[Records provided Boundary: Start]
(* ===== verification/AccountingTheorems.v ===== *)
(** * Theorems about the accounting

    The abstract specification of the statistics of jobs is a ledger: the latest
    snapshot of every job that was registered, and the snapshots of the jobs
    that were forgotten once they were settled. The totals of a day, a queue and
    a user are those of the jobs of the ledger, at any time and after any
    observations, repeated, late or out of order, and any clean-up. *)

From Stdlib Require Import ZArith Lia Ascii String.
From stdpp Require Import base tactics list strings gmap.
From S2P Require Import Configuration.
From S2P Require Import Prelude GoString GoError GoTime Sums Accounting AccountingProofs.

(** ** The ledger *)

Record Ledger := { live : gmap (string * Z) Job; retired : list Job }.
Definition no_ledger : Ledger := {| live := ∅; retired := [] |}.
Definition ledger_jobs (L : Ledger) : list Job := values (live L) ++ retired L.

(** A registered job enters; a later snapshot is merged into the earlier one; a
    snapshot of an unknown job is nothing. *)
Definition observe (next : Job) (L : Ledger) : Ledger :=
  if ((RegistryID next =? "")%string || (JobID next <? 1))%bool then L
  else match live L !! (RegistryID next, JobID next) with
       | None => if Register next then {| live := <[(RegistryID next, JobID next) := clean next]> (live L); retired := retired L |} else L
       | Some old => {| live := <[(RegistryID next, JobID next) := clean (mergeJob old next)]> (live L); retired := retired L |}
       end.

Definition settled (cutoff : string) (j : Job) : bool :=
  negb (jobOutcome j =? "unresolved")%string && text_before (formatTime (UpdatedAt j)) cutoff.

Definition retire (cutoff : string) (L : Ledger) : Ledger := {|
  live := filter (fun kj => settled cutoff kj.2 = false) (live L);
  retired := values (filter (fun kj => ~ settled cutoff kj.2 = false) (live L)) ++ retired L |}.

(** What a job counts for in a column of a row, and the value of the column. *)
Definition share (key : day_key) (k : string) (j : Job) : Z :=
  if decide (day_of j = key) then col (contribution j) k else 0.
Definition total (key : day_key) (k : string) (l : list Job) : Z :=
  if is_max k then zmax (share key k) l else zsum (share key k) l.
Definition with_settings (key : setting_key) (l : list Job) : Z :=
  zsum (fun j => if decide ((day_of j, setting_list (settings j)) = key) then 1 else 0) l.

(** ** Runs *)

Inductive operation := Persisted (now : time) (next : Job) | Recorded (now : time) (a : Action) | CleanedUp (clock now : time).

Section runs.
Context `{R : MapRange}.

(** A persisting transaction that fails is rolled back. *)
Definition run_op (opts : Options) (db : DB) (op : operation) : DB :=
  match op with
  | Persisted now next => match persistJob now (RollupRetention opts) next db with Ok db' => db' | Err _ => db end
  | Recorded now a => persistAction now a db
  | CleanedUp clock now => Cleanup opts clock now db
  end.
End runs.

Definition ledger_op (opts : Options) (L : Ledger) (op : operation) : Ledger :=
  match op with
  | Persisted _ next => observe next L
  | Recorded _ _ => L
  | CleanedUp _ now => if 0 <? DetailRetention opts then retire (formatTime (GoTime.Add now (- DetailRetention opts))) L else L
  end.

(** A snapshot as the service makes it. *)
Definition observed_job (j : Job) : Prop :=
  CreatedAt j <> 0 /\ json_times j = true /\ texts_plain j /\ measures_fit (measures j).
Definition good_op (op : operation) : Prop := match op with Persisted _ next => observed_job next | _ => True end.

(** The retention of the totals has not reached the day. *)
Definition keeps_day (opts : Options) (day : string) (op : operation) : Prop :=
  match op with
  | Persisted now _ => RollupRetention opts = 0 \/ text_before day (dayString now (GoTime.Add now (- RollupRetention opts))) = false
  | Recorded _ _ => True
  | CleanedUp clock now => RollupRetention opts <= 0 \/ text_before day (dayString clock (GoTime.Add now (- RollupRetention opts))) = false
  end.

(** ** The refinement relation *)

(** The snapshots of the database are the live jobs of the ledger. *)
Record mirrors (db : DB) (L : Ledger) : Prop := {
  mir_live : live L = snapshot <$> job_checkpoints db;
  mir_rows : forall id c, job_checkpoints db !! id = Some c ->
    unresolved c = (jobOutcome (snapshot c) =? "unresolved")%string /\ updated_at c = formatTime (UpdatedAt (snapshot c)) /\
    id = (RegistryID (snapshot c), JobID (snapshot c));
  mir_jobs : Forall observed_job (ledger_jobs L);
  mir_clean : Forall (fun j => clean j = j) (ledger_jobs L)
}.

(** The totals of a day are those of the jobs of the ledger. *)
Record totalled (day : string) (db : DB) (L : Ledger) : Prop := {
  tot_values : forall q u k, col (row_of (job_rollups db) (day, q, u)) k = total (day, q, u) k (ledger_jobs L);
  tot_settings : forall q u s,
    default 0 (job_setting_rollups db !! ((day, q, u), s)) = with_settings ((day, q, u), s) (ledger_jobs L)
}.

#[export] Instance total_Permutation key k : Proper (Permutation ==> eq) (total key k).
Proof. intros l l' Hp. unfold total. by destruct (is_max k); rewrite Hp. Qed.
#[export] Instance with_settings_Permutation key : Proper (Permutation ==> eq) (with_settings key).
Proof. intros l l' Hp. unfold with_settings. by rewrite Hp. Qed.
[Records provided Boundary: End]
▶ **Exercise requirements**
Give back the entries above exactly as they are, from their first line through the line that contains "From Stdlib Require", both included, with nothing else.

▶ **Solution for this task**
(* ===== verification/AccountingTheorems.v ===== *)
(** * Theorems about the accounting

    The abstract specification of the statistics of jobs is a ledger: the latest
    snapshot of every job that was registered, and the snapshots of the jobs
    that were forgotten once they were settled. The totals of a day, a queue and
    a user are those of the jobs of the ledger, at any time and after any
    observations, repeated, late or out of order, and any clean-up. *)

From Stdlib Require Import ZArith Lia Ascii String.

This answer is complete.